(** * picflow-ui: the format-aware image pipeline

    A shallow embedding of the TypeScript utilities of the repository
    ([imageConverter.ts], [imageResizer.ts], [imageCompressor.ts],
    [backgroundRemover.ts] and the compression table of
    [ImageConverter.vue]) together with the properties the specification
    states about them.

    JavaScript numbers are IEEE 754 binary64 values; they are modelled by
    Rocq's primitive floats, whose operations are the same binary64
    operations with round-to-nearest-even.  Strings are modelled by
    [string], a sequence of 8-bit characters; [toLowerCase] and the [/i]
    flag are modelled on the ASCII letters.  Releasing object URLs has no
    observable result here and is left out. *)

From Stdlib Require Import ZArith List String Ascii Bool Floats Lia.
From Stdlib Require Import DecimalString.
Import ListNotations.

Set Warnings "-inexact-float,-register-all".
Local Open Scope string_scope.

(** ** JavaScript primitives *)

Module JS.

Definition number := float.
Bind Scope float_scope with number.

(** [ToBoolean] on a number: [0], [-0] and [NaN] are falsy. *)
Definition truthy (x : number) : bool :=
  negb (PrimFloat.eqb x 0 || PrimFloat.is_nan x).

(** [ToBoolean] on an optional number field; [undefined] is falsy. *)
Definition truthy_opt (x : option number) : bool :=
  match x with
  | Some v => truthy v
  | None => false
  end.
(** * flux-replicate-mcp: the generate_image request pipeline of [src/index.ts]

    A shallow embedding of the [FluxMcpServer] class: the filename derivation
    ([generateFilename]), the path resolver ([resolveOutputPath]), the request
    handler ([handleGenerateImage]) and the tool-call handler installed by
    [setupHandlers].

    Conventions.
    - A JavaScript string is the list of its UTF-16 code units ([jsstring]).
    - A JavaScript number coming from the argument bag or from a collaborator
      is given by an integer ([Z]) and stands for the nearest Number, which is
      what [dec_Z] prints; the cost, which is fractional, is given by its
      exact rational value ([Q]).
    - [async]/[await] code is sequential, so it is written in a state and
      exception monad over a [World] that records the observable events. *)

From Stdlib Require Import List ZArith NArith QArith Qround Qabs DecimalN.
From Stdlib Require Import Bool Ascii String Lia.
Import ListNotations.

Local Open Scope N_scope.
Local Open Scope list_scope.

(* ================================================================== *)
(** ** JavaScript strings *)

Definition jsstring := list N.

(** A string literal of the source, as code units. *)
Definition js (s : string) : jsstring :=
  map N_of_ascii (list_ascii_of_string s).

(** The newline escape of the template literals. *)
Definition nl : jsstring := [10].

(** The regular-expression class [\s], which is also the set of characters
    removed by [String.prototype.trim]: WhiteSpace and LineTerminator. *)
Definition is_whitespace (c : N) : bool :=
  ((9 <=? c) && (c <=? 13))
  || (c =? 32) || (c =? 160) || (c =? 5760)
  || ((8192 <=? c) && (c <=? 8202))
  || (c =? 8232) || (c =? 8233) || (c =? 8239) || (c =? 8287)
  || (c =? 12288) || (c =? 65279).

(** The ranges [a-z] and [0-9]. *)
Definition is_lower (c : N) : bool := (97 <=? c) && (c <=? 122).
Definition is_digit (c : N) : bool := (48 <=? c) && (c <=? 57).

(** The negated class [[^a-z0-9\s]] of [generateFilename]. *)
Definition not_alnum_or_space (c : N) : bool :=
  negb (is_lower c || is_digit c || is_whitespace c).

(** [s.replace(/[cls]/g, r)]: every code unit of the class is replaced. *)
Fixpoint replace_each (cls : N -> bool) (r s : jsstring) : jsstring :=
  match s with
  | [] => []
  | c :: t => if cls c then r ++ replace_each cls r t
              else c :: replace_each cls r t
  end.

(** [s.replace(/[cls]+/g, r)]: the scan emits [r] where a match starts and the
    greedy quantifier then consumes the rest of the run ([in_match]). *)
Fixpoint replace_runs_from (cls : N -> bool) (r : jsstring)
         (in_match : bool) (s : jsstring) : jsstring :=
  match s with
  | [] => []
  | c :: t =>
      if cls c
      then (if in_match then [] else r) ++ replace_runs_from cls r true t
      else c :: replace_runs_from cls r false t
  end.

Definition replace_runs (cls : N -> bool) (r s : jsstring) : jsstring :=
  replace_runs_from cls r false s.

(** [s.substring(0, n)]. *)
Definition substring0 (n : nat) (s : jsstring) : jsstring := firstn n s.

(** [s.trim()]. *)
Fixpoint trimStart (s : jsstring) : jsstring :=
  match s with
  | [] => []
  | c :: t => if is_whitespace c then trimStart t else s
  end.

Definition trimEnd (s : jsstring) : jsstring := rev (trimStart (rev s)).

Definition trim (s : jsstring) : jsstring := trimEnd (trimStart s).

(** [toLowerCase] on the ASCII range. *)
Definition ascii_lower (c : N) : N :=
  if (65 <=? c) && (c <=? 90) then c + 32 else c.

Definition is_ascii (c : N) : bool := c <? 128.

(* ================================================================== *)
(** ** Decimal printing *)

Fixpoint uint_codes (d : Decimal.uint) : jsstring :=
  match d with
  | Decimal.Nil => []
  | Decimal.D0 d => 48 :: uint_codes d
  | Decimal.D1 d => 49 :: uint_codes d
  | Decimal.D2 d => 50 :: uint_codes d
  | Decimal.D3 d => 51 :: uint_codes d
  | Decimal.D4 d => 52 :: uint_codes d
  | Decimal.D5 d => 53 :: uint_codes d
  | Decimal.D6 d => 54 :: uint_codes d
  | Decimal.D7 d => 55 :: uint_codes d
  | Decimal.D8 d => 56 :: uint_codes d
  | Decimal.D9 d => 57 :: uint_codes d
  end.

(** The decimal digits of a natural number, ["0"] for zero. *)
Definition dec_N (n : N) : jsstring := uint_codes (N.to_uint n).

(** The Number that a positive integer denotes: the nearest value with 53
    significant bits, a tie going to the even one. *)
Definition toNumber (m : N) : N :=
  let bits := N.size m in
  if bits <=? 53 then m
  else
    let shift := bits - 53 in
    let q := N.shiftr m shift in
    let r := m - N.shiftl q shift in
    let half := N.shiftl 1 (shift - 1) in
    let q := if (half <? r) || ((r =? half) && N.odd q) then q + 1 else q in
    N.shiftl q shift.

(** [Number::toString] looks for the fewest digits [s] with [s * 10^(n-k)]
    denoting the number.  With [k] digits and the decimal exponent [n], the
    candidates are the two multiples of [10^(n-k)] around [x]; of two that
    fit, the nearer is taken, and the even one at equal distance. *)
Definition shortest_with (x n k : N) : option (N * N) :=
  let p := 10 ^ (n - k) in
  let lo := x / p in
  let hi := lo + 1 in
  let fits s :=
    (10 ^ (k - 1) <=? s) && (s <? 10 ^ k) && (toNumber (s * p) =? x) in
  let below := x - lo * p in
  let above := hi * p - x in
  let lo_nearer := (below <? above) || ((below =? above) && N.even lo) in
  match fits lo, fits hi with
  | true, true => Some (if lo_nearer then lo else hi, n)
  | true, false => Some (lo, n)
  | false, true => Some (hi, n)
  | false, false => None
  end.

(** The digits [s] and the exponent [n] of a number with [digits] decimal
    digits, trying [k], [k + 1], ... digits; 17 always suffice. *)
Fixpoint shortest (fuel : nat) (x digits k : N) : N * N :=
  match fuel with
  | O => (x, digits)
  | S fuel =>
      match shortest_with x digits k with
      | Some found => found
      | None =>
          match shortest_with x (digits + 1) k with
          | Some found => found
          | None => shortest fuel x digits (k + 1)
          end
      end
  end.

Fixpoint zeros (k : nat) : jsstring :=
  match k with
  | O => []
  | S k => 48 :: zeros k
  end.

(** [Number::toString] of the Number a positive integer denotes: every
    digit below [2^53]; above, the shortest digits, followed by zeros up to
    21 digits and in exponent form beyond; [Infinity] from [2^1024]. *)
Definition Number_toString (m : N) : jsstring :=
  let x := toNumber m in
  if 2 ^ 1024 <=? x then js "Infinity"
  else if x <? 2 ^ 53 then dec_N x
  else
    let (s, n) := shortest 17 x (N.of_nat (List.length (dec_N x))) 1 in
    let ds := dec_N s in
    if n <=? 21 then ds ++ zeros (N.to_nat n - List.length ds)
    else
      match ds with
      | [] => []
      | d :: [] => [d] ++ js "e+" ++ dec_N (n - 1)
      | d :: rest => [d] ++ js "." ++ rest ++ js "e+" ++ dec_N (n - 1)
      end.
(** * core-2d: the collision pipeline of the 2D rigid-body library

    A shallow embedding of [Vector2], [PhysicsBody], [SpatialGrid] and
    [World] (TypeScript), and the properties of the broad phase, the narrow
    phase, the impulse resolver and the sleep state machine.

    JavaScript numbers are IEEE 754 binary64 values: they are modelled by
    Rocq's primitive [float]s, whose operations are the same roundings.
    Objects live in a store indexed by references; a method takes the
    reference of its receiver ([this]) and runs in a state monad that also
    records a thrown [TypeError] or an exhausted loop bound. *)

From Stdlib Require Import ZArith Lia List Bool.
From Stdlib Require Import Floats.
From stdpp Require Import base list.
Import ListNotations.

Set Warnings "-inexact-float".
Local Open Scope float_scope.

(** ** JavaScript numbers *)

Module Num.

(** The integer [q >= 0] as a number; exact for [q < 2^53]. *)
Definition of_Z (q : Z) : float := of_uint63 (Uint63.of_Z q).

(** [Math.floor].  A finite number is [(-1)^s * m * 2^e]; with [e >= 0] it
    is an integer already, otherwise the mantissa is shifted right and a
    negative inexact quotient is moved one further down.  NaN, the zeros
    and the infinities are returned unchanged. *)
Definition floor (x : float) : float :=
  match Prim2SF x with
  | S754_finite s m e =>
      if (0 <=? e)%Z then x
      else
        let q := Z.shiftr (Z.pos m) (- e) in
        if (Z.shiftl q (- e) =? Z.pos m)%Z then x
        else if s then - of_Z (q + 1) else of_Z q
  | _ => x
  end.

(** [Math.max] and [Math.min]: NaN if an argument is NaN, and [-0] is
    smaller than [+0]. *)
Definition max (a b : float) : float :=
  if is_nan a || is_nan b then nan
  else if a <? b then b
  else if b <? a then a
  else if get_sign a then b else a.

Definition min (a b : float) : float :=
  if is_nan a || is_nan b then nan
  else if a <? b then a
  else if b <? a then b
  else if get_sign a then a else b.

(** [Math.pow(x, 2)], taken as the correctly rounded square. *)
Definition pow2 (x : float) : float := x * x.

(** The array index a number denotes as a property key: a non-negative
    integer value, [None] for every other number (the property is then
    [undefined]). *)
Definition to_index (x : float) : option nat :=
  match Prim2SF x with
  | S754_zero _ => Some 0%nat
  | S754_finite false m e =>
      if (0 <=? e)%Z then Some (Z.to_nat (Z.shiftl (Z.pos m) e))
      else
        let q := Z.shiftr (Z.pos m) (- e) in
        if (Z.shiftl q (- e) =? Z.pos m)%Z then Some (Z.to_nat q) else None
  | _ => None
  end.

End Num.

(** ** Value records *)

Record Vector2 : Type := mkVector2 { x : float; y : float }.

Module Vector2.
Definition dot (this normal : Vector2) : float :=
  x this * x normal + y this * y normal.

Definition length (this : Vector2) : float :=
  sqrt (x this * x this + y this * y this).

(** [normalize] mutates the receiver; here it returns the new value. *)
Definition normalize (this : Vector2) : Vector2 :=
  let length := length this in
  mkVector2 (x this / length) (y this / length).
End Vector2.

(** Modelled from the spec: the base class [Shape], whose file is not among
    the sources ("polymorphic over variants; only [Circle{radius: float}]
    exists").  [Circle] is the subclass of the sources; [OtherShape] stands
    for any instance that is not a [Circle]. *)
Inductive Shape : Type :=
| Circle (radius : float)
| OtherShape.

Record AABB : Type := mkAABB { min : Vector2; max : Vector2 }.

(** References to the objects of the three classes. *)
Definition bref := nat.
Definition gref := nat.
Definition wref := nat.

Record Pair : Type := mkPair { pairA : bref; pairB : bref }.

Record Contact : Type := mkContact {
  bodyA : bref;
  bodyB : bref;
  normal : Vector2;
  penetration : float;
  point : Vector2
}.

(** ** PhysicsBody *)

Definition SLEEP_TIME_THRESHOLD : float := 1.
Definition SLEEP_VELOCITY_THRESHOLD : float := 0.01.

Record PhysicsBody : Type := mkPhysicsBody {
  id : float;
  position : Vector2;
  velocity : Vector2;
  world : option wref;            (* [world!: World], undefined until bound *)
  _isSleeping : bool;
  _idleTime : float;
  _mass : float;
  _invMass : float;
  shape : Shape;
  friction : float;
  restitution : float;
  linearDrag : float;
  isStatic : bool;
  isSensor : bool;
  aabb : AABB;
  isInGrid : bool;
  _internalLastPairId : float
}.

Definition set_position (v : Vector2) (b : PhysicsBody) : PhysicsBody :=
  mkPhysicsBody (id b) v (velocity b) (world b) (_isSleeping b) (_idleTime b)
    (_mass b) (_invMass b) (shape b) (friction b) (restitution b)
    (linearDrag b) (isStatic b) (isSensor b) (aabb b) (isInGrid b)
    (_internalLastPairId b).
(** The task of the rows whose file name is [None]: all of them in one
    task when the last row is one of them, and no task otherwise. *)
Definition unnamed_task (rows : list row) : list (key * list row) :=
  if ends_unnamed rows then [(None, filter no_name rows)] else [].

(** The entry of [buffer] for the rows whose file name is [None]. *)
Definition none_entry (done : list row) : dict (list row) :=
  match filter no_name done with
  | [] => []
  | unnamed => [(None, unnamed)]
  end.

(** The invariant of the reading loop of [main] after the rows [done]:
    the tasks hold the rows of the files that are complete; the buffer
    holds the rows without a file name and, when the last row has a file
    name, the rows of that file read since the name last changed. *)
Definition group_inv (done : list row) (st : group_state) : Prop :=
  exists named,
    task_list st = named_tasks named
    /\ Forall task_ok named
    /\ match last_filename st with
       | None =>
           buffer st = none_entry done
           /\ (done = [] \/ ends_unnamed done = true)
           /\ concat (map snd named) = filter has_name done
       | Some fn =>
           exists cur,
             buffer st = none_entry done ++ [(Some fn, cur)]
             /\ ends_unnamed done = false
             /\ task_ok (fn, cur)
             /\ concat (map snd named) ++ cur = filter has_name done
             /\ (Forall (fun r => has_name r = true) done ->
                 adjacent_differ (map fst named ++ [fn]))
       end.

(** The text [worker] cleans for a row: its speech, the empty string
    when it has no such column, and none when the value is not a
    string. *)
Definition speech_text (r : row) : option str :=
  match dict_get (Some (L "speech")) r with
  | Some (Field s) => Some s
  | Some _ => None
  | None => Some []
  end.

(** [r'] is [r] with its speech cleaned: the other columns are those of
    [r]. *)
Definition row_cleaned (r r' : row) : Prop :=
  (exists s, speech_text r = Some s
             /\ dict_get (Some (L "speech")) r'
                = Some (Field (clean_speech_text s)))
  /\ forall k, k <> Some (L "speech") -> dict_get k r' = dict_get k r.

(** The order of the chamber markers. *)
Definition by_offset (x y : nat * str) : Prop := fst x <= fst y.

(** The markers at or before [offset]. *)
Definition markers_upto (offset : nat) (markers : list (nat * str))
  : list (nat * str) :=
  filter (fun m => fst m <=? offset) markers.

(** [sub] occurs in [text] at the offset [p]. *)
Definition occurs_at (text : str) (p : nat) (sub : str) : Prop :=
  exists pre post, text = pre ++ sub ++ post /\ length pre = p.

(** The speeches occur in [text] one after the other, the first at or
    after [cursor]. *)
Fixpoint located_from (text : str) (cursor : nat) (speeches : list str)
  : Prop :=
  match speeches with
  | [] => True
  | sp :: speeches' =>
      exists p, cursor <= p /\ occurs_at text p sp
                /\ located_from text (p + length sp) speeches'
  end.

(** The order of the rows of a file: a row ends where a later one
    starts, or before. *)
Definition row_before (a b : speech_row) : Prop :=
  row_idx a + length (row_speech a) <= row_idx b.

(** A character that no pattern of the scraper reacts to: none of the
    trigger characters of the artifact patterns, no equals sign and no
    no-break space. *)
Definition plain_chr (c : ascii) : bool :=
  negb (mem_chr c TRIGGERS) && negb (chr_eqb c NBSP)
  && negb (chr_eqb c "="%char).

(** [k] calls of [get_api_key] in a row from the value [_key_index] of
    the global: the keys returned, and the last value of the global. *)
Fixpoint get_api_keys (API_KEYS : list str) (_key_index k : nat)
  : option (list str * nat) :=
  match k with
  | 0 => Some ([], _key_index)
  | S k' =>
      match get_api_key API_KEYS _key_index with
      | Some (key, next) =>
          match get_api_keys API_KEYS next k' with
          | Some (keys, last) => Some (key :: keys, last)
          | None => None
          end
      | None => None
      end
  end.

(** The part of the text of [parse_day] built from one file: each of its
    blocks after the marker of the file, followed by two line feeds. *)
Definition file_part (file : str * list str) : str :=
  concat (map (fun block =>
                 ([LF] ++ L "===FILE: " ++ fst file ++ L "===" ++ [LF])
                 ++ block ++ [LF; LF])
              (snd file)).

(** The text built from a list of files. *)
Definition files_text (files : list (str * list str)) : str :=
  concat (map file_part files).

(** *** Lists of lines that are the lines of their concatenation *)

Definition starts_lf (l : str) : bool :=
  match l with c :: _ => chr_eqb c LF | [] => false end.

----------

» Task to complete
Where a line in the material contains "positive", copy that line.

» Exercise solution
(** The Number that a positive integer denotes: the nearest value with 53
(** [Number::toString] of the Number a positive integer denotes: every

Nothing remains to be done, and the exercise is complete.